▶ PROBLEM
For the data below, restate word for word only the lines from the line containing "(** * exostate: the" through the line containing "- Selectors and", both ends included.

▶ EXERCISE MATERIALS
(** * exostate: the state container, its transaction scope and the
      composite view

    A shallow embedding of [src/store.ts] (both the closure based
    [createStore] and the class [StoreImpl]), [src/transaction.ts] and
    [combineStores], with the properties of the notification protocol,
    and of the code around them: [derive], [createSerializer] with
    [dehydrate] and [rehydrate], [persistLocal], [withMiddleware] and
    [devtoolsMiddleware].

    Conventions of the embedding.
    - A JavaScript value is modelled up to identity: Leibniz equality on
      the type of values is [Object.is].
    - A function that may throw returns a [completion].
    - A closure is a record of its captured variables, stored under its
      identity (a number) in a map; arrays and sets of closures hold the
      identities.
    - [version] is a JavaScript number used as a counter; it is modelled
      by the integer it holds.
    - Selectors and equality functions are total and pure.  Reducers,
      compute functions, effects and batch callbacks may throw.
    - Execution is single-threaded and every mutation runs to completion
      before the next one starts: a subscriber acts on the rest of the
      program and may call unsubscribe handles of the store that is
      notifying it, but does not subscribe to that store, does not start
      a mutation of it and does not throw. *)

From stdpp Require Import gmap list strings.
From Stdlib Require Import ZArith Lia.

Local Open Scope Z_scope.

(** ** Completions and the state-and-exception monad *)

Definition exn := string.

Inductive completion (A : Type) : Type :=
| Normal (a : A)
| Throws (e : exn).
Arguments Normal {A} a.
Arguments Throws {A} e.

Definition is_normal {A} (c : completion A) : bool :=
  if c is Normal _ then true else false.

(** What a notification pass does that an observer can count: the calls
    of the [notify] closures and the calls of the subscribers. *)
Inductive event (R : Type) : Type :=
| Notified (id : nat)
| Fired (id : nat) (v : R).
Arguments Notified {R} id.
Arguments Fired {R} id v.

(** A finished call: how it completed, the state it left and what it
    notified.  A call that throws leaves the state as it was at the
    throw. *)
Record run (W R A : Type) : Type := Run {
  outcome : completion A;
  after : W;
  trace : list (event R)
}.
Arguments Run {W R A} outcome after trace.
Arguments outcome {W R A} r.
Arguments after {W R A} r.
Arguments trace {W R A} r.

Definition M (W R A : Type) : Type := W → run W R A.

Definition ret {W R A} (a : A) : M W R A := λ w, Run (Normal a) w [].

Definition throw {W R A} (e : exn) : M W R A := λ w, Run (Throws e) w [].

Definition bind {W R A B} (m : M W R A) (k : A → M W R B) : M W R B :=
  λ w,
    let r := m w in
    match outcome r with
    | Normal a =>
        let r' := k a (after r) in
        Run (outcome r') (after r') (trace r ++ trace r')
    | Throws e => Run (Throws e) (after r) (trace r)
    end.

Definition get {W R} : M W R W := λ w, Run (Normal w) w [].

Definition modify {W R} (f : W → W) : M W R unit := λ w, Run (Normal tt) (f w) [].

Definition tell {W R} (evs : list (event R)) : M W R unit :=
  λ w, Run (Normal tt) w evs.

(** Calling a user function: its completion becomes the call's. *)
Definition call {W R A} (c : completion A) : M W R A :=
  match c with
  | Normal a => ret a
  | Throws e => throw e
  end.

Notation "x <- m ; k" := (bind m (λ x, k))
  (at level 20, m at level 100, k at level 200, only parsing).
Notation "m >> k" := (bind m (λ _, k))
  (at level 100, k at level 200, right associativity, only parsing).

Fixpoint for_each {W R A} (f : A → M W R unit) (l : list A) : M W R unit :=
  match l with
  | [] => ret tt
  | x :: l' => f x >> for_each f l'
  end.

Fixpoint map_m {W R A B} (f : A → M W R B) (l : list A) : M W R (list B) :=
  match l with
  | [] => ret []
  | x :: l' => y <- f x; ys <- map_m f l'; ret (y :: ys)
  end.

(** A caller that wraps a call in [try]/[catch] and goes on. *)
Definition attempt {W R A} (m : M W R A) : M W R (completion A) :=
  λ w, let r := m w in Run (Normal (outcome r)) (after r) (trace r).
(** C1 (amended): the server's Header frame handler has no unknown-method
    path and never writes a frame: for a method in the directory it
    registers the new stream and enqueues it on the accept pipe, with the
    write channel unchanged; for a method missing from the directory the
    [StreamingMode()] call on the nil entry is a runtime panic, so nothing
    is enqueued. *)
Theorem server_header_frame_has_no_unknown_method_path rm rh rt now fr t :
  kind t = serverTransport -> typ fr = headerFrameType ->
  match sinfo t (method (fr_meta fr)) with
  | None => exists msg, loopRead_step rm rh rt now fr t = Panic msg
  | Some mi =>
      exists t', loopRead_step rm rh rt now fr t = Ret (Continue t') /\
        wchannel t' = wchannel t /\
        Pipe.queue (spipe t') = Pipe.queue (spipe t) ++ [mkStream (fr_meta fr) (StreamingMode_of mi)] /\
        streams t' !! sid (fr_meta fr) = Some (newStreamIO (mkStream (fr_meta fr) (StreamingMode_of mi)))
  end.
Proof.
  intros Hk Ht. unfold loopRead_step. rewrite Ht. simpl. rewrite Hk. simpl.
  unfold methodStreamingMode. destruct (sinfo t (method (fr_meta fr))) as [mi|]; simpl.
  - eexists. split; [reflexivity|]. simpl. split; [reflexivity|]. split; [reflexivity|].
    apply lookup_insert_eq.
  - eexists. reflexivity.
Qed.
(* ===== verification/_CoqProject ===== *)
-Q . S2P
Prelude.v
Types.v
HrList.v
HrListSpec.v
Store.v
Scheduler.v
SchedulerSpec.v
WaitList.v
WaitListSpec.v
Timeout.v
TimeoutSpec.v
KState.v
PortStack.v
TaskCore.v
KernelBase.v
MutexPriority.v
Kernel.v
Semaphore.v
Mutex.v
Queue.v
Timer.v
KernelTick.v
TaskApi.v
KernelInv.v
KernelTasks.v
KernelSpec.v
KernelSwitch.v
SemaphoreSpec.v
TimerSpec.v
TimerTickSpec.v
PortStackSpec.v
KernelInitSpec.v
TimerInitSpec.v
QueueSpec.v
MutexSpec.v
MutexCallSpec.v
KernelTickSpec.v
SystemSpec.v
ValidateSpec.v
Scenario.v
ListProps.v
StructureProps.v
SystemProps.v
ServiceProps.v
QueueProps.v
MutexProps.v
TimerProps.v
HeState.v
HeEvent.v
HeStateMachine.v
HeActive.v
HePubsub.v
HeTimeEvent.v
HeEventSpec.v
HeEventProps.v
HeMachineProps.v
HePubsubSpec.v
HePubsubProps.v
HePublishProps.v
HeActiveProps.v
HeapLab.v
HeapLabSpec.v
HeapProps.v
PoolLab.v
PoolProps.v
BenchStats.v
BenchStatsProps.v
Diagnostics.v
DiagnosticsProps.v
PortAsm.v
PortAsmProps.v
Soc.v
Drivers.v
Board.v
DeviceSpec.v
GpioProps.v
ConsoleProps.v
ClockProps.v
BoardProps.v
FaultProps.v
* * *
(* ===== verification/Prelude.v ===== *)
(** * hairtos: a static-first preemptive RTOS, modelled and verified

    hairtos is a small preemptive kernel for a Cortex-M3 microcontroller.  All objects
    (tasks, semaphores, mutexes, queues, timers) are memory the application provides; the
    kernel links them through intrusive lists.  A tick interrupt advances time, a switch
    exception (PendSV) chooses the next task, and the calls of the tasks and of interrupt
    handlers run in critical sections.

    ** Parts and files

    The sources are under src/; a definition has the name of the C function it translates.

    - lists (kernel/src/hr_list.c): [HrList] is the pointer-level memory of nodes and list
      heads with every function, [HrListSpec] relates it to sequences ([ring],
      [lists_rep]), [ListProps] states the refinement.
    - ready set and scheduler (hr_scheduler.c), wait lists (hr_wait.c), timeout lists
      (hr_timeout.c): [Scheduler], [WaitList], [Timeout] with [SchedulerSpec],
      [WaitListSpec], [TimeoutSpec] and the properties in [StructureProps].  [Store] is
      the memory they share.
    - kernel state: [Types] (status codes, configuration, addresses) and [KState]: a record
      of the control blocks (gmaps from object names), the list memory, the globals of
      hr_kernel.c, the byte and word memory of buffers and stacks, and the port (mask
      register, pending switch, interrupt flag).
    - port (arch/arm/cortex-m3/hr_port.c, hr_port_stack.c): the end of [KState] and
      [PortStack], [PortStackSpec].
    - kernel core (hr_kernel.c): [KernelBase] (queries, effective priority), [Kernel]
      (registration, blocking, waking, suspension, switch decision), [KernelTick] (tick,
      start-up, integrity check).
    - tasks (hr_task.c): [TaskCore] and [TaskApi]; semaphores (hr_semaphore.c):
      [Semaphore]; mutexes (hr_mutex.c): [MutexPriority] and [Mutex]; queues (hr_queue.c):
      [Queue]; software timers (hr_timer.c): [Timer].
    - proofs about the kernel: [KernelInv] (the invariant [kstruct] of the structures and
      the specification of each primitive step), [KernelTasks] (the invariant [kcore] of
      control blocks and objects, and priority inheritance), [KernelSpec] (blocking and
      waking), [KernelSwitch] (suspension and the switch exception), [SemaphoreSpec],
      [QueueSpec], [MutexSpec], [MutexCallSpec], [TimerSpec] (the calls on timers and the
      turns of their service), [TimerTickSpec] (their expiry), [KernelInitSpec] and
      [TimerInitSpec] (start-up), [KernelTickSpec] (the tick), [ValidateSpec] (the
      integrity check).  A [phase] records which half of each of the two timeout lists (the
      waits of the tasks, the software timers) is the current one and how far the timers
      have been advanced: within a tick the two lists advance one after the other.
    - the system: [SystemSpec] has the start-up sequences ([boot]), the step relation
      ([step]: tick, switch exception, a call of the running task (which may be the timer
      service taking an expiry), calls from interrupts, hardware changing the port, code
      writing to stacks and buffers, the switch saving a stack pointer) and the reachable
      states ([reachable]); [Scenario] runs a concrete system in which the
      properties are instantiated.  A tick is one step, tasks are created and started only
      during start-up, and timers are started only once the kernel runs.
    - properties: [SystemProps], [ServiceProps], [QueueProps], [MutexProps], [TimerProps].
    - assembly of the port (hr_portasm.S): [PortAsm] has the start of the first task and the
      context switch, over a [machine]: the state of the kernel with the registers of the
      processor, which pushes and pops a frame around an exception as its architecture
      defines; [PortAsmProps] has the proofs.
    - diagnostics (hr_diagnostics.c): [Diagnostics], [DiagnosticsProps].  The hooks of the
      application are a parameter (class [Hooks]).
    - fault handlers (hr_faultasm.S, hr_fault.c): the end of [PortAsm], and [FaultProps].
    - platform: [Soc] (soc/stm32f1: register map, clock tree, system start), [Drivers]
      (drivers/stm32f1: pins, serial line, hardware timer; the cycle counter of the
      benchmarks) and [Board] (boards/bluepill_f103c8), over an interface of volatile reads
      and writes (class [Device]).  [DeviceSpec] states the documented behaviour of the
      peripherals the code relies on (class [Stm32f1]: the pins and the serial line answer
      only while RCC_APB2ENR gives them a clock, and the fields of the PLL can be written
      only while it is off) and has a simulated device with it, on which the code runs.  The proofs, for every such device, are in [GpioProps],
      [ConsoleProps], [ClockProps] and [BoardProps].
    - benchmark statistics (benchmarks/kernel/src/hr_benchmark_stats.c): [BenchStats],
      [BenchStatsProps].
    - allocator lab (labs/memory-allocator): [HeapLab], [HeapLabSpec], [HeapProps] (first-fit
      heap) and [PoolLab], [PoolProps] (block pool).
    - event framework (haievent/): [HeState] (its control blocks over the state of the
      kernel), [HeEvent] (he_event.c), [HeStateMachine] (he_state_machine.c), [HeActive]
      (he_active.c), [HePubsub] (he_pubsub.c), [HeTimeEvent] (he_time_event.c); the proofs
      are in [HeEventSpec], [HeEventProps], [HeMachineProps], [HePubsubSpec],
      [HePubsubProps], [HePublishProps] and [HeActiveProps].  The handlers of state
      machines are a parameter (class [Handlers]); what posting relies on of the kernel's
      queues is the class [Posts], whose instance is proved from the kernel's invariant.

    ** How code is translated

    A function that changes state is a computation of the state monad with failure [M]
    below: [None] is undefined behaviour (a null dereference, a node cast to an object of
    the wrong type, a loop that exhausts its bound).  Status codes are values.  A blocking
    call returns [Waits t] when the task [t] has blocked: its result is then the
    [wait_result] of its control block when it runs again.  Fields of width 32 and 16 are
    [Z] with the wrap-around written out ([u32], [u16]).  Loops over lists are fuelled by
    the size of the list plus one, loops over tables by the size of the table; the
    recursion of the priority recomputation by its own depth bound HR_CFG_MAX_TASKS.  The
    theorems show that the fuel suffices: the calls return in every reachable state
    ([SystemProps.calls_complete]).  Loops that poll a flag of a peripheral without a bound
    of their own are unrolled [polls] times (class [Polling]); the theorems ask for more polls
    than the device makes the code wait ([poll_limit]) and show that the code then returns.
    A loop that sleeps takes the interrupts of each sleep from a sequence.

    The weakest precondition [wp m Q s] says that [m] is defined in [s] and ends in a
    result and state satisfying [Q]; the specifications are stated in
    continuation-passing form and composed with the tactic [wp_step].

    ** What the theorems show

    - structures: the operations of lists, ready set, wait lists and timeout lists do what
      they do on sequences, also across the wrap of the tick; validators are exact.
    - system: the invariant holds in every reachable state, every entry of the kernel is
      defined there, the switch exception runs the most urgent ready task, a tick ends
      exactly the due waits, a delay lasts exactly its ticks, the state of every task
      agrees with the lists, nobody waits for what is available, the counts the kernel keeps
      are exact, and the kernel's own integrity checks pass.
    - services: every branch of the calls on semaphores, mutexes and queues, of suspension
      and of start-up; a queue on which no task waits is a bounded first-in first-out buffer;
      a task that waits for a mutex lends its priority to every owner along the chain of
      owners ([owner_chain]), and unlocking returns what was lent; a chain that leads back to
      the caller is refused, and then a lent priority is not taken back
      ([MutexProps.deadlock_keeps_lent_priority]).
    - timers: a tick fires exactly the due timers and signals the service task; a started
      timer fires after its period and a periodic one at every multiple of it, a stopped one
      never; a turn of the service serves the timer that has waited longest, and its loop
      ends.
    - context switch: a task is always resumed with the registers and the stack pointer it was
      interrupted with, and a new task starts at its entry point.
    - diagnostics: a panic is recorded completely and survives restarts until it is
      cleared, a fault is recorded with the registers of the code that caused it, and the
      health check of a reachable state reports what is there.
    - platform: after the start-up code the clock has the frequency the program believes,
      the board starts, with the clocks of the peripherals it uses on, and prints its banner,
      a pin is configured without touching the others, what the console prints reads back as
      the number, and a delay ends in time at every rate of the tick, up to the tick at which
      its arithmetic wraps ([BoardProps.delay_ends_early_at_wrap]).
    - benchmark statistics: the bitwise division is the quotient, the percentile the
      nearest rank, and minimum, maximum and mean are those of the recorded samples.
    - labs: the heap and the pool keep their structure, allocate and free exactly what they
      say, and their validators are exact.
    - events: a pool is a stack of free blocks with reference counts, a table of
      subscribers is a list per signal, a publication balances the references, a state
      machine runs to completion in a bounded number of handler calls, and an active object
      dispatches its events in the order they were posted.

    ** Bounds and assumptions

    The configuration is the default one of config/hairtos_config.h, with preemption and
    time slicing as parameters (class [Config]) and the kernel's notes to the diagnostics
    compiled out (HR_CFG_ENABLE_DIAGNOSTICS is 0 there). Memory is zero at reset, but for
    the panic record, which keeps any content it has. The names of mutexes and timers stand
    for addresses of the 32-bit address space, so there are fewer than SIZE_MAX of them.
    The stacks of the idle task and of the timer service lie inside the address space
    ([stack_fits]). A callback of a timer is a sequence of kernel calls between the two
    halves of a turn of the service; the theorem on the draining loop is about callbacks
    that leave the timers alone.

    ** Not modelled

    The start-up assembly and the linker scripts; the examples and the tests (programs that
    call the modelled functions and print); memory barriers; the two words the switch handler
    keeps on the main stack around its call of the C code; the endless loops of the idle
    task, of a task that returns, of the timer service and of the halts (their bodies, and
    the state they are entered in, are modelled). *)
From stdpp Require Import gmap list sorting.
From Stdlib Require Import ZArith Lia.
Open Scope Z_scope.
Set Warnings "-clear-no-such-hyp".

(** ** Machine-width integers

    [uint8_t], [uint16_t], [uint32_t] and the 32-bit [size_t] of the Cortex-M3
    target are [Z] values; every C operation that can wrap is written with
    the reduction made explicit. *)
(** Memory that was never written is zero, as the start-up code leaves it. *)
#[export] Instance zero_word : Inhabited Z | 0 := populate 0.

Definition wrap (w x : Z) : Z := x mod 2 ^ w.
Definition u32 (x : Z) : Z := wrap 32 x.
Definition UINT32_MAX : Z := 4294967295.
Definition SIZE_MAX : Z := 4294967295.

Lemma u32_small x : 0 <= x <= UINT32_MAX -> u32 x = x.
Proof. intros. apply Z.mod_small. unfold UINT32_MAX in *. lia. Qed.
--
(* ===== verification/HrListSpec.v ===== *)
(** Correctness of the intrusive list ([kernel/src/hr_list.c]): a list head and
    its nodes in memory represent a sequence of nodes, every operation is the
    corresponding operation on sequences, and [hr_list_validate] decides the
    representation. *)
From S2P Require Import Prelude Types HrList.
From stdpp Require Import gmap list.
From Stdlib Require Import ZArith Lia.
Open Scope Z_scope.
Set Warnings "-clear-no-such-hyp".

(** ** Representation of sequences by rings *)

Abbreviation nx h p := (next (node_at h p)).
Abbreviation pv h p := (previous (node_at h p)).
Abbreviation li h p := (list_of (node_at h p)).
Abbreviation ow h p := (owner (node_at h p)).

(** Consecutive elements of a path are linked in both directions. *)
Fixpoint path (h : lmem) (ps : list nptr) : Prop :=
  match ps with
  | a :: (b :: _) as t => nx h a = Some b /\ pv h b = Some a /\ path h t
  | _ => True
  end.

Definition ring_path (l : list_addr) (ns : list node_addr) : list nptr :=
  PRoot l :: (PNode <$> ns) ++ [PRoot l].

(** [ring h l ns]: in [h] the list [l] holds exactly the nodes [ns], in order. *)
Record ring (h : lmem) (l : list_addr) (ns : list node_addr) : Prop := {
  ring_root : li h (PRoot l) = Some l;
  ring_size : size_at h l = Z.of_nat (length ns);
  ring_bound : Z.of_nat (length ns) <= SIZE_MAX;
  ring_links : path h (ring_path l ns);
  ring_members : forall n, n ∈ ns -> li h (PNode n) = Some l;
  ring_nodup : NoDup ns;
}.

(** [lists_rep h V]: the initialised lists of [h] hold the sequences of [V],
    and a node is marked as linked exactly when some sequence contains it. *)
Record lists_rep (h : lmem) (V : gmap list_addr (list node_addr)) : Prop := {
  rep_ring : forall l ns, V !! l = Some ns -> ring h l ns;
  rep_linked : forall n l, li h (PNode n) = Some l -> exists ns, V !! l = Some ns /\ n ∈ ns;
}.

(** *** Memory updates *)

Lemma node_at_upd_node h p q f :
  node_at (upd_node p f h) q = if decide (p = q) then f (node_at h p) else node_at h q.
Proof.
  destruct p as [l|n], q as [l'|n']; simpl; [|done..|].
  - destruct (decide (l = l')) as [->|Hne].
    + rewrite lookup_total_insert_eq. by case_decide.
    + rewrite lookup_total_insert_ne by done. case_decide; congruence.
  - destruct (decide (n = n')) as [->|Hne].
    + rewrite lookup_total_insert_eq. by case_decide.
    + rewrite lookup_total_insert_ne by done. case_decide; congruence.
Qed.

▶ WRITTEN ANSWER
(** * exostate: the state container, its transaction scope and the
      composite view

    A shallow embedding of [src/store.ts] (both the closure based
    [createStore] and the class [StoreImpl]), [src/transaction.ts] and
    [combineStores], with the properties of the notification protocol,
    and of the code around them: [derive], [createSerializer] with
    [dehydrate] and [rehydrate], [persistLocal], [withMiddleware] and
    [devtoolsMiddleware].

    Conventions of the embedding.
    - A JavaScript value is modelled up to identity: Leibniz equality on
      the type of values is [Object.is].
    - A function that may throw returns a [completion].
    - A closure is a record of its captured variables, stored under its
      identity (a number) in a map; arrays and sets of closures hold the
      identities.
    - [version] is a JavaScript number used as a counter; it is modelled
      by the integer it holds.
    - Selectors and equality functions are total and pure.  Reducers,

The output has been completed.